Extracted data START

Lemma rewind_target_spec (p d : Duration.t) :
  rewind_target p d = if d <=? p then p - d else 0.
Proof. unfold rewind_target, Duration.checked_sub. destruct (d <=? p); reflexivity. Qed.

(** The whole effect of [handle_messages (Rewind d)] on an initialised slot. *)
Lemma handle_rewind_eq (s : Sink) (chan : list Duration.t) (alive : bool)
  (tr : list Event) (d : Duration.t) :
  let t := rewind_target (sink_pos s) d in
  let ok := sink_seek_ok s t in
  let s' := if ok then sink_set_pos s t else s in
  handle_messages (Rewind d) (mkWorld (Some s) chan alive tr) =
  Ok (mkWorld (Some s') (if alive then chan ++ [t] else chan) alive
        (tr ++ [ELock; EGetPos (sink_pos s); ESeek t ok]
            ++ (if ok then [] else [ELog LogRewindErr])
            ++ [ESend t alive]
            ++ (if alive then [] else [ELog LogSendPosErr])
            ++ [EUnlock]), tt).
Proof.
  cbv zeta. unfold handle_messages, with_sink, rewind, get_pos, try_seek, send_pos,
    emit, put_sink; simpl.
  destruct (sink_seek_ok s (rewind_target (sink_pos s) d)) eqn:Hok;
  destruct alive; simpl; rewrite <- !app_assoc; simpl;
  destruct s; reflexivity.
Qed.

(** Claim C1: for every position p and delta d, handling [Rewind d] issues
    exactly one absolute seek, to the target [p - d] when [d <= p] and to 0
    when [d > p] (saturating subtraction, never negative); when the seek
    succeeds that target becomes the sink's new position. *)
Theorem rewind_saturating_target (s : Sink) (chan : list Duration.t) (alive : bool)
  (tr : list Event) (d : Duration.t) :
  let p := sink_pos s in
  let target := if d <=? p then p - d else 0 in
  exists w',
    handle_messages (Rewind d) (mkWorld (Some s) chan alive tr) = Ok (w', tt) /\
    seeks_of (w_trace w') = seeks_of tr ++ [(target, sink_seek_ok s target)] /\
    w_sink w' = Some (if sink_seek_ok s target then sink_set_pos s target else s) /\
    rewind_target p d = target.
Proof.
  cbv zeta. rewrite handle_rewind_eq. rewrite rewind_target_spec.
  eexists; split; [reflexivity|]. simpl.
  split; [|split; reflexivity].
  rewrite !seeks_of_app. simpl.
  destruct (sink_seek_ok s _), alive; simpl; rewrite ?app_nil_r; reflexivity.
Qed.

(** The log lines in a trace. *)
Fixpoint logs_of (tr : list Event) : list LogLine :=
  match tr with
  | [] => []
  | ELog l :: tr' => l :: logs_of tr'
  | _ :: tr' => logs_of tr'
  end.

Lemma logs_of_app (a b : list Event) : logs_of (a ++ b) = logs_of a ++ logs_of b.
Proof. induction a as [|e a IH]; [reflexivity|destruct e; simpl; rewrite ?IH; reflexivity]. Qed.

(** The whole effect of [handle_messages (FastForward d)] on an initialised
    slot, when [p + d] fits in a [Duration]. *)
Lemma handle_fast_forward_eq (s : Sink) (chan : list Duration.t) (alive : bool)
  (tr : list Event) (d : Duration.t) :
  sink_pos s + d <= Duration.MAX ->
  let t := sink_pos s + d in
  let ok := sink_seek_ok s t in
  let s' := if ok then sink_set_pos s t else s in
  handle_messages (FastForward d) (mkWorld (Some s) chan alive tr) =
  Ok (mkWorld (Some s') (if alive then chan ++ [t] else chan) alive
        (tr ++ [ELock; EGetPos (sink_pos s); ELog (LogTarget t); ESeek t ok]
            ++ (if ok then [] else [ELog LogFastForwardErr])
            ++ [ESend t alive]
            ++ (if alive then [] else [ELog LogSendPosErr])
            ++ [EUnlock]), tt).
Proof.
  intros Hle. cbv zeta.
  unfold handle_messages, with_sink, fast_forward, get_pos, duration_add,
    Duration.checked_add; simpl.
  apply N.leb_le in Hle. rewrite Hle. simpl.
  unfold try_seek, send_pos, emit, put_sink; simpl.
  destruct (sink_seek_ok s (sink_pos s + d)) eqn:Hok;
  destruct alive; simpl; rewrite <- !app_assoc; simpl;
  destruct s; reflexivity.
Qed.

(** Past [Duration::MAX] the addition panics before any seek. *)
Lemma handle_fast_forward_overflow (s : Sink) (chan : list Duration.t) (alive : bool)
  (tr : list Event) (d : Duration.t) :
  Duration.MAX < sink_pos s + d ->
  handle_messages (FastForward d) (mkWorld (Some s) chan alive tr) =
  Panic "overflow when adding durations".
Proof.
  intros Hlt. unfold handle_messages, with_sink, fast_forward, get_pos, duration_add,
    Duration.checked_add; simpl.
  replace (sink_pos s + d <=? Duration.MAX) with false; [reflexivity|].
  symmetry. apply N.leb_gt. exact Hlt.
Qed.

(** The absolute target a seek command aims at from position [p]; [None]
    for commands that do not seek, or when the addition overflows. *)
Definition seek_target (p : Duration.t) (m : Message) : option Duration.t :=
  match m with
  | Play | Pause => None
  | FastForward d => Duration.checked_add p d
  | Rewind d => Some (rewind_target p d)
  end.

(** The log line a failed seek of [m] writes. *)
Definition seek_err_line (m : Message) : LogLine :=
  match m with
  | Rewind _ => LogRewindErr
  | _ => LogFastForwardErr
  end.

(** A sink whose decoder rejects every seek, at position [p]. *)
Definition stuck_sink (p : Duration.t) : Sink := mkSink p false (fun _ => false).

(** A sink whose decoder accepts every seek, at position [p]. *)
Definition free_sink (p : Duration.t) : Sink := mkSink p false (fun _ => true).

(** Claim C6 fails at the top of the [Duration] range: with the sink at
    [Duration::MAX] and [FastForward 1ns], [current_pos + duration_secs]
    panics and no seek is issued. *)
Lemma fast_forward_overflow_counterexample :
  handle_messages (FastForward 1) (mkWorld (Some (free_sink Duration.MAX)) [] true []) =
  Panic "overflow when adding durations".
Proof. reflexivity. Qed.

(** Claim C6 (amended): for every position p and delta d whose sum fits in
    a [Duration], handling [FastForward d] logs the target p + d and issues
    exactly one absolute seek to it; if that seek fails the error is logged,
    the sink (position and play state) is left as it was and the seek is not
    retried; if it succeeds the sink is at p + d. *)
Theorem fast_forward_single_seek (s : Sink) (chan : list Duration.t) (alive : bool)
  (tr : list Event) (d : Duration.t) (Hfit : sink_pos s + d <= Duration.MAX) :
  let t := sink_pos s + d in
  let ok := sink_seek_ok s t in
  exists w',
    handle_messages (FastForward d) (mkWorld (Some s) chan alive tr) = Ok (w', tt) /\
    seeks_of (w_trace w') = seeks_of tr ++ [(t, ok)] /\
    w_sink w' = Some (if ok then sink_set_pos s t else s) /\
    logs_of (w_trace w') =
      logs_of tr ++ [LogTarget t] ++ (if ok then [] else [LogFastForwardErr])
                 ++ (if alive then [] else [LogSendPosErr]).
Proof.
  cbv zeta. rewrite (handle_fast_forward_eq s chan alive tr d Hfit).
  eexists; split; [reflexivity|]. simpl.
  rewrite !seeks_of_app, !logs_of_app. simpl.
  destruct (sink_seek_ok s _), alive; simpl; rewrite ?app_nil_r;
    repeat split; reflexivity.
Qed.

Lemma fast_forward_single_seek_witness :
  (0 + 5000000000 <= Duration.MAX) /\
  exists w',
    handle_messages (FastForward 5000000000)
      (mkWorld (Some (stuck_sink 0)) [] true []) = Ok (w', tt) /\
    seeks_of (w_trace w') = seeks_of [] ++ [(0 + 5000000000, false)] /\
    w_sink w' = Some (if false then sink_set_pos (stuck_sink 0) (0 + 5000000000)
                      else stuck_sink 0) /\
    logs_of (w_trace w') =
      logs_of [] ++ [LogTarget (0 + 5000000000)]
        ++ (if false then [] else [LogFastForwardErr]) ++ (if true then [] else [LogSendPosErr]).
Proof.
  assert (H : sink_pos (stuck_sink 0) + 5000000000 <= Duration.MAX)
    by (vm_compute; discriminate).
  split; [exact H|].
  exact (fast_forward_single_seek (stuck_sink 0) [] true [] 5000000000 H).
Defined.

(** Claim C3 (amended): when the seek of a [FastForward] (whose sum fits in
    a [Duration]) or a [Rewind] fails, the error is logged, the sink is left
    exactly as it was (position and play state), exactly one seek was issued
    (no retry), and the target position is still sent to the progress bar
    whenever its receiver is alive. *)
Theorem seek_failure_absorbed (s : Sink) (chan : list Duration.t) (alive : bool)
  (tr : list Event) (m : Message) (t : Duration.t)
  (Hm : seek_target (sink_pos s) m = Some t) (Hfail : sink_seek_ok s t = false) :
  exists w',
    handle_messages m (mkWorld (Some s) chan alive tr) = Ok (w', tt) /\
    w_sink w' = Some s /\
    seeks_of (w_trace w') = seeks_of tr ++ [(t, false)] /\
    In (seek_err_line m) (logs_of (w_trace w')) /\
    w_pos_chan w' = (if alive then chan ++ [t] else chan).
Proof.
  destruct m as [| |d|d]; simpl in Hm; try discriminate.
  - unfold Duration.checked_add in Hm.
    destruct (sink_pos s + d <=? Duration.MAX) eqn:Hle; [|discriminate].
    injection Hm as <-. apply N.leb_le in Hle.
    rewrite (handle_fast_forward_eq s chan alive tr d Hle). simpl. rewrite Hfail.
    eexists; split; [reflexivity|]. simpl.
    rewrite !seeks_of_app, !logs_of_app.
    destruct alive; simpl; repeat split; try reflexivity;
      apply in_or_app; right; simpl; auto.
  - injection Hm as <-.
    rewrite handle_rewind_eq. simpl. rewrite Hfail.
    eexists; split; [reflexivity|]. simpl.
    rewrite !seeks_of_app, !logs_of_app.
    destruct alive; simpl; repeat split; try reflexivity;
      apply in_or_app; right; simpl; auto.
Qed.

Lemma seek_failure_absorbed_witness :
  (seek_target (sink_pos (stuck_sink 10000000000)) (Rewind 5000000000) = Some 5000000000 /\
   sink_seek_ok (stuck_sink 10000000000) 5000000000 = false) /\
  exists w',
    handle_messages (Rewind 5000000000)
      (mkWorld (Some (stuck_sink 10000000000)) [] true []) = Ok (w', tt) /\
    w_sink w' = Some (stuck_sink 10000000000) /\
    seeks_of (w_trace w') = seeks_of [] ++ [(5000000000, false)] /\
    In (seek_err_line (Rewind 5000000000)) (logs_of (w_trace w')) /\
    w_pos_chan w' = (if true then [] ++ [5000000000] else []).
Proof.
  assert (H1 : seek_target (sink_pos (stuck_sink 10000000000)) (Rewind 5000000000)
               = Some 5000000000) by reflexivity.
  assert (H2 : sink_seek_ok (stuck_sink 10000000000) 5000000000 = false) by reflexivity.
  split; [split; [exact H1|exact H2]|].
  exact (seek_failure_absorbed (stuck_sink 10000000000) [] true [] _ _ H1 H2).
Defined.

Extracted data END

◆ **Instructions for the task**: In the records above, find the line with "Lemma handle_fast_forward_overflow (s"; write out exactly that line and each one after it, stopping after the line with "(** Claim C6 (amended): for".

◆ **Reply to the task**:
Lemma handle_fast_forward_overflow (s : Sink) (chan : list Duration.t) (alive : bool)
  (tr : list Event) (d : Duration.t) :
  Duration.MAX < sink_pos s + d ->
  handle_messages (FastForward d) (mkWorld (Some s) chan alive tr) =
  Panic "overflow when adding durations".
Proof.
  intros Hlt. unfold handle_messages, with_sink, fast_forward, get_pos, duration_add,
    Duration.checked_add; simpl.
  replace (sink_pos s + d <=? Duration.MAX) with false; [reflexivity|].
  symmetry. apply N.leb_gt. exact Hlt.
Qed.

(** The absolute target a seek command aims at from position [p]; [None]
    for commands that do not seek, or when the addition overflows. *)
Definition seek_target (p : Duration.t) (m : Message) : option Duration.t :=
  match m with
  | Play | Pause => None
  | FastForward d => Duration.checked_add p d
  | Rewind d => Some (rewind_target p d)
  end.

(** The log line a failed seek of [m] writes. *)
Definition seek_err_line (m : Message) : LogLine :=
  match m with
  | Rewind _ => LogRewindErr
  | _ => LogFastForwardErr
  end.

(** A sink whose decoder rejects every seek, at position [p]. *)
Definition stuck_sink (p : Duration.t) : Sink := mkSink p false (fun _ => false).

(** A sink whose decoder accepts every seek, at position [p]. *)
Definition free_sink (p : Duration.t) : Sink := mkSink p false (fun _ => true).

(** Claim C6 fails at the top of the [Duration] range: with the sink at
    [Duration::MAX] and [FastForward 1ns], [current_pos + duration_secs]
    panics and no seek is issued. *)
Lemma fast_forward_overflow_counterexample :
  handle_messages (FastForward 1) (mkWorld (Some (free_sink Duration.MAX)) [] true []) =
  Panic "overflow when adding durations".
Proof. reflexivity. Qed.

(** Claim C6 (amended): for every position p and delta d whose sum fits in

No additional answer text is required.